Below are several records. Retype exactly those lines running from the one with "- destruct (remap_cache_del" through the one with "intros Hex Hall. apply exec_inv in Hex.", end lines included, and no others.

◆ **DATA TO EXAMINE**:
....
(** X16: demap takes the first element for the pointer out of the cache
    as soon as the driver is open, whatever the driver answers afterwards;
    when the driver cannot be opened the cache stays as it was. *)
Theorem demap_cache_effect (p : Z) (s s' : state) (r : Z) :
  tiler_assisted_phase1_DeMap p s = Some (r, s') ->
  exists td evs,
    log s' = log s ++ EvOpen td :: evs /\
    bufs s' = (if 0 <=? td then snd (remap_cache_del p (bufs s))
               else bufs s) /\
    (has_entry p (bufs s) = false ->
     r = REMAP_ERR_GENERIC /\ bufs s' = bufs s).
Proof.
  intros Hr. apply demap_sound in Hr as (evs & Hl & Ht).
  destruct Ht as [td Htd|td cache' Htd Hdel
                 |td id cache' res buf' Htd Hdel Hid Hres
                 |td id cache' buf' ur size um Htd Hdel Hid Hsize];
    exists td; eexists; (split; [exact Hl|]).
  - destruct (Z.leb_spec 0 td); [lia|]. auto.
  - destruct (Z.leb_spec 0 td); [|lia]. rewrite Hdel. cbn [snd].
    split; [reflexivity|]. intros Hmiss.
    rewrite (remap_cache_del_miss _ _ Hmiss) in Hdel.
    injection Hdel as <-. auto.
  - destruct (Z.leb_spec 0 td); [|lia]. rewrite Hdel. cbn [snd].
    split; [reflexivity|]. intros Hmiss.
    rewrite (remap_cache_del_miss _ _ Hmiss) in Hdel.
    injection Hdel as <- _. now contradiction Hid.
  - destruct (Z.leb_spec 0 td); [|lia]. rewrite Hdel. cbn [snd].
    split; [reflexivity|]. intros Hmiss.
    rewrite (remap_cache_del_miss _ _ Hmiss) in Hdel.
    injection Hdel as <- _. now contradiction Hid.
Qed.

(** X17: a demap that returns 0, [REMAP_ERR_GENERIC] not being 0, has
    found the pointer in the cache, had its buffer query answered, and
    had both the unregistration and the unmapping of the pointer's page
    succeed. *)
Theorem demap_zero_inv (p : Z) (s s' : state) :
  REMAP_ERR_GENERIC <> 0 ->
  tiler_assisted_phase1_DeMap p s = Some (0, s') ->
  exists td id buf' size,
    0 <= td /\ id <> 0 /\
    remap_cache_del p (bufs s) = (id, bufs s') /\
    has_entry p (bufs s) = true /\
    sum_def_size (blocks buf') (Z.to_nat (num_blocks buf')) 0 0
      = Some size /\
    log s' = log s ++ [EvOpen td;
                       EvQBuf td (set_offset zero_buf id) 0 buf';
                       EvURBuf td buf' 0;
                       EvMunmap (page_floor p) size 0;
                       EvClose td].
Proof.
  intros Hgen Hr. apply demap_sound in Hr as (evs & Hl & Ht).
  remember 0 as r eqn:Er in Ht.
  destruct Ht as [td Htd|td cache' Htd Hdel
                 |td id cache' res buf' Htd Hdel Hid Hres
                 |td id cache' buf' ur size um Htd Hdel Hid Hsize];
    try (now contradiction Hgen); try (now contradiction Hres).
  apply ERR_ADD_zero in Er as [-> ->].
  exists td, id, buf', size.
  split; [exact Htd|]. split; [exact Hid|]. split; [exact Hdel|].
  split; [|split; [exact Hsize|exact Hl]].
  destruct (has_entry p (bufs s)) eqn:Eh; [reflexivity|].
  rewrite (remap_cache_del_miss _ _ Eh) in Hdel.
  injection Hdel as <- _. now contradiction Hid.
Qed.

(** The ways through remap once the driver is open, with the calls that
    select them. *)
Lemma remap_inv (n : Z) (dsptrs lengths : list Z) (s s' : state) (r : Z)
    (td : Z) (w1 : W) :
  0 < n <= TILER_MAX_NUM_BLOCKS ->
  sys_open (world s) = (td, w1) -> 0 <= td ->
  tiler_assisted_phase1_D2CReMap n dsptrs lengths s = Some (r, s') ->
  exists lr s2,
    remap_blocks td dsptrs lengths (Z.to_nat n) 0
      (mk_buf n (blocks zero_buf) (offset zero_buf)) 0
      (mk_state w1 (bufs s) (log s ++ [EvOpen td]))
    = Some (lr, s2) /\
    match lr with
    | GotoFail => r = NULL /\ log s' = log s2 ++ [EvClose td]
    | Next (buf, size) =>
        exists res buf' w3,
          sys_rbuf td buf (world s2) = (res, buf', w3) /\
          (((res <> 0 \/ offset buf' = 0) /\ r = NULL /\
            log s' = log s2 ++ [EvRBuf td buf res buf'; EvClose td]) \/
           (res = 0 /\ offset buf' <> 0 /\
            exists p w4,
              sys_mmap size td (offset buf') w3 = (p, w4) /\
              ((r = NULL /\
                exists ur,
                  log s' = log s2 ++ [EvRBuf td buf 0 buf';
                                      EvMmap size td (offset buf') p;
                                      EvURBuf td buf' ur; EvClose td]) \/
               (r <> NULL /\ p <> MAP_FAILED /\
                exists b0,
                  blocks buf' !! 0%nat = Some b0 /\
                  r = u32 (p + Z.land (ssptr b0) (PAGE_SIZE - 1)) /\
                  s' = mk_state (sys_close td w4)
                         (remap_cache_add r (offset buf') (bufs s))
                         (log s2 ++ [EvRBuf td buf 0 buf';
                                     EvMmap size td (offset buf') p;
                                     EvClose td])))))
    end.
Proof.
  intros Hn Ho Htd Hr. unfold tiler_assisted_phase1_D2CReMap in Hr.
  destruct (Z.ltb_spec 0 n); [|lia].
  destruct (Z.leb_spec n TILER_MAX_NUM_BLOCKS); [|lia].
  cbn [negb orb] in Hr.
  apply bind_inv in Hr as (td' & s1 & Ho' & Hr).
  unfold do_open in Ho'. rewrite Ho in Ho'. injection Ho' as <- <-.
  destruct (Z.leb_spec 0 td); [|lia]. cbn [negb] in Hr.
  apply bind_inv in Hr as (lr & s2 & Hloop & Hr).
  exists lr, s2. split; [exact Hloop|].
  apply remap_blocks_inv in Hloop as (Hc2 & _). cbn [bufs] in Hc2.
  destruct lr as [[buf size]|].
  2:{ apply bind_inv in Hr as ([] & s3 & Hcl & Hr).
      unfold do_close in Hcl. injection Hcl as <-. inv_ret Hr.
      split; reflexivity. }
  apply bind_inv in Hr as ([res buf'] & s3 & Hrb & Hr).
  unfold do_rbuf in Hrb.
  destruct (sys_rbuf td buf (world s2)) as [[res' buf''] w3] eqn:Hrbuf.
  injection Hrb as -> -> <-.
  exists res, buf', w3. split; [reflexivity|].
  destruct (Z.eqb_spec res 0) as [Hres|Hres]; cbn [negb orb] in Hr.
  2:{ apply bind_inv in Hr as ([] & s4 & Hcl & Hr).
      unfold do_close in Hcl. injection Hcl as <-. inv_ret Hr.
      cbn [log]. left. rewrite <- app_assoc. auto. }
  subst res.
  destruct (Z.eqb_spec (offset buf') 0) as [Hoff|Hoff].
  { apply bind_inv in Hr as ([] & s4 & Hcl & Hr).
    unfold do_close in Hcl. injection Hcl as <-. inv_ret Hr.
    cbn [log]. left. rewrite <- app_assoc. auto. }
  right. split; [reflexivity|]. split; [exact Hoff|].
  apply bind_inv in Hr as (p & s4 & Hmm & Hr).
  unfold do_mmap in Hmm. cbn [world bufs log] in Hmm.
  destruct (sys_mmap size td (offset buf') w3) as [p' w4] eqn:Hmmap.
  injection Hmm as -> <-.
  exists p, w4. split; [reflexivity|].
  apply bind_inv in Hr as (bp & s5 & Hbp & Hr).
  assert (Hbp' : s5 = mk_state w4 (bufs s2)
                        ((log s2 ++ [EvRBuf td buf 0 buf'])
                         ++ [EvMmap size td (offset buf') p]) /\
                 ((p = MAP_FAILED /\ bp = NULL) \/
                  (p <> MAP_FAILED /\
                   exists b0, blocks buf' !! 0%nat = Some b0 /\
                     bp = u32 (p + Z.land (ssptr b0) (PAGE_SIZE - 1))))).
  { destruct (Z.eqb_spec p MAP_FAILED) as [Hp|Hp].
    - inv_ret Hbp. auto.
    - apply bind_inv in Hbp as (b0 & s6 & Hb0 & Hbp).
      apply read_inv in Hb0 as [Hb0 ->]. inv_ret Hbp. eauto 10. }
  destruct Hbp' as [-> Hbp']. clear Hbp.
  destruct (Z.eqb_spec bp NULL) as [Hnull|Hnull].
  - apply bind_inv in Hr as (ur & s6 & Hur & Hr).
    unfold do_urbuf in Hur. cbn [world bufs log] in Hur.
    destruct (sys_urbuf td buf' w4) as [ur' w5].
    injection Hur as -> <-.
    apply bind_inv in Hr as ([] & s7 & Hcl & Hr).
    unfold do_close in Hcl. injection Hcl as <-. inv_ret Hr.
    cbn [log]. left. split; [exact Hnull|]. exists ur.
    rewrite <- !app_assoc. reflexivity.
  - destruct Hbp' as [[_ Hp]|(Hp & b0 & Hb0 & Hb)]; [contradiction|].
    apply bind_inv in Hr as ([] & s6 & Hadd & Hr).
    unfold cache_add in Hadd. cbn [world bufs log] in Hadd.
    injection Hadd as <-.
    apply bind_inv in Hr as ([] & s7 & Hcl & Hr).
    unfold do_close in Hcl. injection Hcl as <-. inv_ret Hr.
    right. split; [exact Hnull|]. split; [exact Hp|].
    exists b0. split; [exact Hb0|]. split; [exact Hb|].
    cbn [world bufs log]. rewrite Hc2, <- !app_assoc. reflexivity.
Qed.

(** A remap that returns a pointer has gone through every step. *)
Lemma remap_mapped_inv (n : Z) (dsptrs lengths : list Z) (s s' : state)
    (r : Z) :
  tiler_assisted_phase1_D2CReMap n dsptrs lengths s = Some (r, s') ->
  r <> NULL ->
  exists td w1 buf size s2 buf' w3 p w4 b0,
    0 < n <= TILER_MAX_NUM_BLOCKS /\
    sys_open (world s) = (td, w1) /\ 0 <= td /\
    remap_blocks td dsptrs lengths (Z.to_nat n) 0
      (mk_buf n (blocks zero_buf) (offset zero_buf)) 0
      (mk_state w1 (bufs s) (log s ++ [EvOpen td]))
    = Some (Next (buf, size), s2) /\
    sys_rbuf td buf (world s2) = (0, buf', w3) /\ offset buf' <> 0 /\
    sys_mmap size td (offset buf') w3 = (p, w4) /\ p <> MAP_FAILED /\
    blocks buf' !! 0%nat = Some b0 /\
    r = u32 (p + Z.land (ssptr b0) (PAGE_SIZE - 1)) /\
    s' = mk_state (sys_close td w4)
           (remap_cache_add r (offset buf') (bufs s))
           (log s2 ++ [EvRBuf td buf 0 buf';
                       EvMmap size td (offset buf') p; EvClose td]).
Proof.
  intros Hr Hnz.
  assert (Hn : 0 < n <= TILER_MAX_NUM_BLOCKS).
  { pose proof Hr as Hr'. apply remap_sound in Hr' as (evs & _ & Ht).
    destruct Ht; try assumption; now contradiction Hnz. }
  destruct (sys_open (world s)) as [td w1] eqn:Ho.
  assert (Htd : 0 <= td).
  { destruct (Z.leb_spec 0 td) as [Hle|Hlt]; [exact Hle|].
    rewrite (remap_no_driver_path n dsptrs lengths s td w1 Hn Ho Hlt) in Hr.
    injection Hr as <- _. now contradiction Hnz. }
  destruct (remap_inv n dsptrs lengths s s' r td w1 Hn Ho Htd Hr)
    as (lr & s2 & Hloop & Hcase).
  destruct lr as [[buf size]|]; [|destruct Hcase; contradiction].
  destruct Hcase as (res & buf' & w3 & Hrb & Hcase).
  destruct Hcase as [(_ & Hz & _)|(-> & Hoff & p & w4 & Hmm & Hcase)];
    [contradiction|].
  destruct Hcase as [(Hz & _)|(_ & Hp & b0 & Hb0 & Hrp & Hs')];
    [contradiction|].
  exists td, w1, buf, size, s2, buf', w3, p, w4, b0. auto 15.
Qed.

(** ** The elements of the cache *)

Lemma remap_cache_del_Forall (P : _ReMapData -> Prop) (p : Z)
    (cache : list _ReMapData) :
  Forall P cache -> Forall P (snd (remap_cache_del p cache)).
Proof.
  rewrite !Forall_forall. intros Hall ad Had. apply Hall.
  apply list_elem_of_In. apply (remap_cache_del_sublist p).
  now apply list_elem_of_In.
Qed.

Lemma remap_cache_del_zero (p : Z) (cache : list _ReMapData) :
  Forall (fun ad => tiler_id ad <> 0) cache ->
  (fst (remap_cache_del p cache) = 0 <-> has_entry p cache = false).
Proof.
  induction 1 as [|ad cache Had Hall IH]; simpl; [tauto|].
  destruct (bufPtr ad =? p); simpl.
  - split; [intros Hz; contradiction|discriminate].
  - destruct (remap_cache_del p cache) as [id rest]. exact IH.
Qed.

Lemma exec_nonzero (c : call) (s s' : state) :
  exec c s = Some s' ->
  Forall (fun ad => bufPtr ad <> NULL /\ tiler_id ad <> 0) (bufs s) ->
  Forall (fun ad => bufPtr ad <> NULL /\ tiler_id ad <> 0) (bufs s').
Proof.
  intros Hex Hall. apply exec_inv in Hex.
  destruct c as [n dsptrs lengths|p]; destruct Hex as [r Hr].
  - apply remap_sound in Hr as (evs & _ & Ht).
    destruct Ht; try assumption.
    unfold remap_cache_add. apply Forall_app. split; [assumption|].
    constructor; [|constructor]. cbn [bufPtr tiler_id]. auto.
  - apply demap_sound in Hr as (evs & _ & Ht).
    destruct Ht as [td Htd|td cache' Htd Hdel
                   |td id cache' res buf' Htd Hdel Hid Hres
                   |td id cache' buf' ur size um Htd Hdel Hid Hsize];
      try assumption;
      apply (remap_cache_del_Forall _ p) in Hall;
      now rewrite Hdel in Hall.
Qed.

Lemma run_nonzero (cs : list call) :
  forall s0 s1,
  run cs s0 = Some s1 ->
  Forall (fun ad => bufPtr ad <> NULL /\ tiler_id ad <> 0) (bufs s0) ->
  Forall (fun ad => bufPtr ad <> NULL /\ tiler_id ad <> 0) (bufs s1).
Proof.
  induction cs as [|c cs IH]; intros s0 s1 Hr H0; cbn [run] in Hr.
  - now injection Hr as <-.
  - destruct (exec c s0) as [s0'|] eqn:Hex; [|discriminate].
    apply (IH s0' s1 Hr). now apply (exec_nonzero c s0).
Qed.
....
◆ **EXERCISE RESULT**:
  - destruct (remap_cache_del p cache) as [id rest]. exact IH.
Qed.

Lemma exec_nonzero (c : call) (s s' : state) :
  exec c s = Some s' ->
  Forall (fun ad => bufPtr ad <> NULL /\ tiler_id ad <> 0) (bufs s) ->
  Forall (fun ad => bufPtr ad <> NULL /\ tiler_id ad <> 0) (bufs s').
Proof.
  intros Hex Hall. apply exec_inv in Hex.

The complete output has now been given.